Bento XVI, Papa Emérito, em “Conversas finais” respondeu a uma questão sobre se tinha regredido e exemplo disso era o de dar a comunhão na boca. A resposta é clarificadora: “Sempre dei a Comunhão das duas maneiras. Só que, havendo tanta gente na Praça de São Pedro que o poderia entender mal (havia quem, por exemplo, metesse a hóstia no bolso), pareceu-me que a Comunhão na boca, como sinal, era um gesto muito acertado. Mas que eu fosse nisso de algum modo retrógrado… Devo dizer, aliás, que essas categorias de velho e de novo não se aplicam à liturgia”.
Guardariam as hóstias para algum tipo de bruxaria ou porque assim tinham uma “relíquia” recebida das mãos do Papa. Um pouco como aqueles que vão a um concerto, a um grande evento, querem tocar no artista, tirar um selfie com ele, assinar um autógrafo para emoldurar. Com a figura do Papa também pode acontecer. Ir ao encontro de João Paulo II a um estádio de futebol ou ir ver um cantor famoso para alguns é a mesma coisa, pois no final o mais importante é que se esteve perto, se trouxe uma recordação, se tocou na figura.

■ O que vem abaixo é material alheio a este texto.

(* ===== verification/CommandLine.v ===== *)
(** * The command line (src/src/arg.rs)

    The arguments the two subcommands declare, with the attributes of their
    fields, the values the program gets from what [clap] matched, and what a
    command line that was accepted guarantees to the two sides.  [clap] itself
    is an interface: what its documentation says of an accepted command
    line. *)

From S2P Require Import Prelude Timing Remote Net Args Service Tls Acme Client Serve.

Open Scope penguin_scope.

(** ** Declarations and matches *)

(** [clap::ArgAction], those used. *)
Inductive ArgAction := ActSet | ActAppend | ActSetTrue | ActCount.

#[export] Instance ArgAction_eq_dec : EqDecision ArgAction.
Proof. solve_decision. Defined.

(** [clap::Arg]: one without a short and a long form is positional, with how
    many values it takes; [arg_value_ok] is what its value parser accepts. *)
Record Arg := MkArg {
  arg_id : bytes;
  arg_short : option Z;
  arg_long : option bytes;
  arg_action : ArgAction;
  arg_num_args : Z * Z;
  arg_default_values : list bytes;
  arg_required : bool;
  arg_requires : list bytes;
  arg_conflicts_with : list bytes;
  arg_value_ok : bytes -> bool;
}.

(** The arguments found on the command line, by identifier, each with its
    values in order; a flag has an empty value for each occurrence. *)
Definition Matches : Type := gmap bytes (list bytes).

Definition present (m : Matches) (id : bytes) : Prop := is_Some (m !! id).

#[export] Instance present_dec m id : Decision (present m id).
Proof. unfold present. apply _. Defined.

(** Those an argument conflicts with, whichever of the two declares it. *)
Definition conflicts_of (args : list Arg) (id : bytes) : list bytes :=
  flat_map (fun b => (if bool_decide (arg_id b = id) then arg_conflicts_with b else [])
                     ++ (if bool_decide (id ∈ arg_conflicts_with b) then [arg_id b] else [])) args.

(** A missing argument is excused when one that conflicts with it is there. *)
Definition there (args : list Arg) (m : Matches) (id : bytes) : Prop :=
  present m id \/ Exists (present m) (conflicts_of args id).

Definition values_accepted (a : Arg) (values : list bytes) : Prop :=
  Forall (fun v => arg_value_ok a v = true) values
  /\ match arg_action a with
     | ActSet | ActSetTrue => length values = 1%nat
     | ActAppend => (arg_num_args a).1 <= Z.of_nat (length values)
     | ActCount => (1 <= length values)%nat
     end.

Definition arg_accepted (args : list Arg) (m : Matches) (a : Arg) : Prop :=
  (arg_required a = true -> there args m (arg_id a))
  /\ match m !! arg_id a with
     | None => True
     | Some values =>
         values_accepted a values
         /\ Forall (there args m) (arg_requires a)
         /\ Forall (fun c => ~ present m c) (arg_conflicts_with a)
     end.

(** What [clap] has checked of the arguments of a subcommand. *)
Definition accepted (args : list Arg) (m : Matches) : Prop := Forall (arg_accepted args m) args.

#[export] Instance there_dec args m id : Decision (there args m id).
Proof. unfold there. apply _. Defined.

#[export] Instance values_accepted_dec a values : Decision (values_accepted a values).
Proof. unfold values_accepted. destruct (arg_action a); apply _. Defined.

#[export] Instance arg_accepted_dec args m a : Decision (arg_accepted args m a).
Proof. unfold arg_accepted. destruct (m !! arg_id a); [|apply _]. destruct (arg_required a); apply _. Defined.
(* ===== verification/Entry.v ===== *)
(** * Entry point (src/src/main.rs, client_main of src/src/client/mod.rs)

    What the process does once: putting the parsed command line into its global
    cell, the log level, the choice of the side, and the resources the
    handlers of the client share.  What was parsed is CommandLine.v, the two
    sides themselves are Client.v and Serve.v. *)

From S2P Require Import Prelude Runtime Timing Net SocksWire Mux UdpClients Client Server Serve CommandLine.

Open Scope penguin_scope.

(** ** Definitions *)

(** [std::sync::OnceLock::set] and [get]. *)
Definition once_set {A} (a : A) (cell : option A) : option A * bool :=
  match cell with None => (Some a, true) | Some b => (Some b, false) end.

(** [filter::LevelFilter], the levels used. *)
Inductive LevelFilter := ERROR | WARN | INFO | DEBUG | TRACE.

Definition level_rank (l : LevelFilter) : Z :=
  match l with ERROR => 1 | WARN => 2 | INFO => 3 | DEBUG => 4 | TRACE => 5 end.

Definition QUIET_QUIET_LOG_LEVEL : LevelFilter := ERROR.
Definition QUIET_LOG_LEVEL : LevelFilter := WARN.
Definition DEFAULT_LOG_LEVEL : LevelFilter := INFO.
Definition VERBOSE_LOG_LEVEL : LevelFilter := DEBUG.
Definition VERBOSE_VERBOSE_LOG_LEVEL : LevelFilter := TRACE.

(** The reloads of the level, in their order: [verbose] first, then [quiet]. *)
Definition apply_verbose (verbose : Z) (level : LevelFilter) : LevelFilter :=
  if verbose =? 0 then level else if verbose =? 1 then VERBOSE_LOG_LEVEL else VERBOSE_VERBOSE_LOG_LEVEL.

Definition apply_quiet (quiet : Z) (level : LevelFilter) : LevelFilter :=
  if quiet =? 0 then level else if quiet =? 1 then QUIET_LOG_LEVEL else QUIET_QUIET_LOG_LEVEL.

Section Main.
Context {Uri CE SE : Type}.
Abbreviation ClientArgs := (CommandLine.ClientArgs (Uri := Uri)).
Abbreviation PenguinCli := (CommandLine.PenguinCli (Uri := Uri)).

(** [PenguinCli::parse_global] and [get_global]; [clap] exits by itself when
    the command line does not parse. *)
Definition parse_global (parsed : PenguinCli) (args : option PenguinCli) : res unit (option PenguinCli) :=
  let '(args, ok) := once_set parsed args in if ok then Ok args else Panic.

Definition get_global (args : option PenguinCli) : res unit PenguinCli :=
  match args with Some cli => Ok cli | None => Panic end.

(** The two sides, up to their results. *)
Variable client_main : ClientArgs -> res CE unit.
Variable server_main : ServerArgs -> res SE unit.

(** [main]: the level in force from then on, and the result. *)
Definition main (parsed : PenguinCli) (args : option PenguinCli) : res unit (LevelFilter * res (CE + SE) unit) :=
  args ← parse_global parsed args;
  cli_args ← get_global args;
  let level := apply_quiet (cli_quiet cli_args) (apply_verbose (cli_verbose cli_args) DEFAULT_LOG_LEVEL) in
  Ok (level, match subcommand cli_args with
             | CommandLine.Client args => map_err inl (client_main args)
             | CommandLine.Server args => map_err inr (server_main args)
             end).
End Main.

(** *** [client_main] *)

Section ClientMain.
Context {C : Type -> Type} `{!Mpsc C} {Stream Socket : Type}.

Definition STREAM_REQUEST_COMMAND_SIZE : nat := 64.

(** [HandlerResources], with the channels whose receivers [create] returns. *)
Record HandlerResources := MkResources {
  hr_stream_command : C StreamCommand;
  hr_datagram : C MuxDatagram;
  hr_udp_client_map : ClientIdMaps Socket;
}.

Definition resources_create : HandlerResources :=
  MkResources (channel STREAM_REQUEST_COMMAND_SIZE) (channel INCOMING_DATAGRAM_BUFFER_SIZE) maps_new.

(** [client_main]: the resources are set once for the life of the process;
    then [client_main_inner] runs with them. *)
Definition client_main (cell : option HandlerResources) (handlers : nat) (results : list (res FatalError unit))
    (main : main_exit) : option HandlerResources * res unit main_exit :=
  let '(cell, ok) := once_set resources_create cell in
  (cell, if ok then match cell with
                    | Some resources => Ok (client_main_inner handlers results main)
                    | None => Panic
                    end
         else Panic).

(** ** Properties *)

(** A process that calls [client_main] once has its resources and no panic. *)
Lemma client_main_once handlers results main :
  client_main None handlers results main = (Some resources_create, Ok (client_main_inner handlers results main)).
Proof. easy. Qed.

(** The resources handed out are empty, bounded and open, and no client is
    known. *)
Lemma resources_create_fresh :
  queue (hr_stream_command resources_create) = [] /\ capacity (hr_stream_command resources_create) = Some 64%nat
  /\ queue (hr_datagram resources_create) = [] /\ capacity (hr_datagram resources_create) = Some 64%nat
  /\ forall local_addr, maps_wf local_addr (hr_udp_client_map resources_create).
Proof.
  cbn. rewrite !view_channel. split_and!; try easy; intros; apply maps_new_wf.
Qed.
End ClientMain.

(** The level: each [-v] shows more, each [-q] less, two are as many as count,
    and without any it is [INFO]. *)
Theorem log_level_exact {Uri CE SE : Type} (client_main : CommandLine.ClientArgs (Uri := Uri) -> res CE unit) (server_main : ServerArgs -> res SE unit)
    parsed :
  (cli_verbose parsed = 0 \/ cli_quiet parsed = 0) -> 0 <= cli_verbose parsed -> 0 <= cli_quiet parsed ->
  exists level r, main client_main server_main parsed None = Ok (level, r)
    /\ level_rank level = 3 + Z.min 2 (cli_verbose parsed) - Z.min 2 (cli_quiet parsed).
Proof.
  intros H Hv Hq. unfold main, parse_global. cbn. eexists _, _. split; [reflexivity|].
  unfold apply_quiet, apply_verbose. repeat case_bool; bool_prop; cbn; lia.
Qed.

No Evangelho Jesus depara-se com algo semelhante. Vendo os sinais milagrosos que fazia, alguns queriam fazê-l’O rei (à força). Por isso, Jesus retira-se sozinho para o monte (cf. Jo 6, 14-15). Percebe-se como Jesus recomendava discrição quando realizava alguns prodígios, correndo-se o risco de se perder o essencial, a conversão, a luta diária por um mundo melhor, a resiliência e persistência nas dificuldades e a confiança para prosseguir, a entreajuda solidária. Por outras palavras, o risco de deixarmos a Deus o que nos cabe realizar, ficando de braços cruzados a olhar para o Céu!
Em Listra, Paulo e Barnabé, depois da cura de um coxo, são aclamados como deuses. Ao saberem disto os apóstolos rasgam as vestes e alertam: «Também nós somos homens da mesma condição que vós, homens que vos anunciam a Boa-Nova de que deveis abandonar os ídolos vãos e voltar-vos para o Deus vivo, que fez o céu, a terra, o mar e tudo quanto neles se encontra». É a custo que impedem que lhes ofereçam um sacrifício (Atos 14, 8-20).
As palavras de Francisco no regresso ao Vaticano alertam precisamente para este risco: aderirmos a uma jornada e/ou peregrinação, irmos ver o Papa, mas depois na prática deixarmos de lado o que a Igreja nos pede e os valores e princípios que nos identificam como católicos e nos enraízam no Evangelho.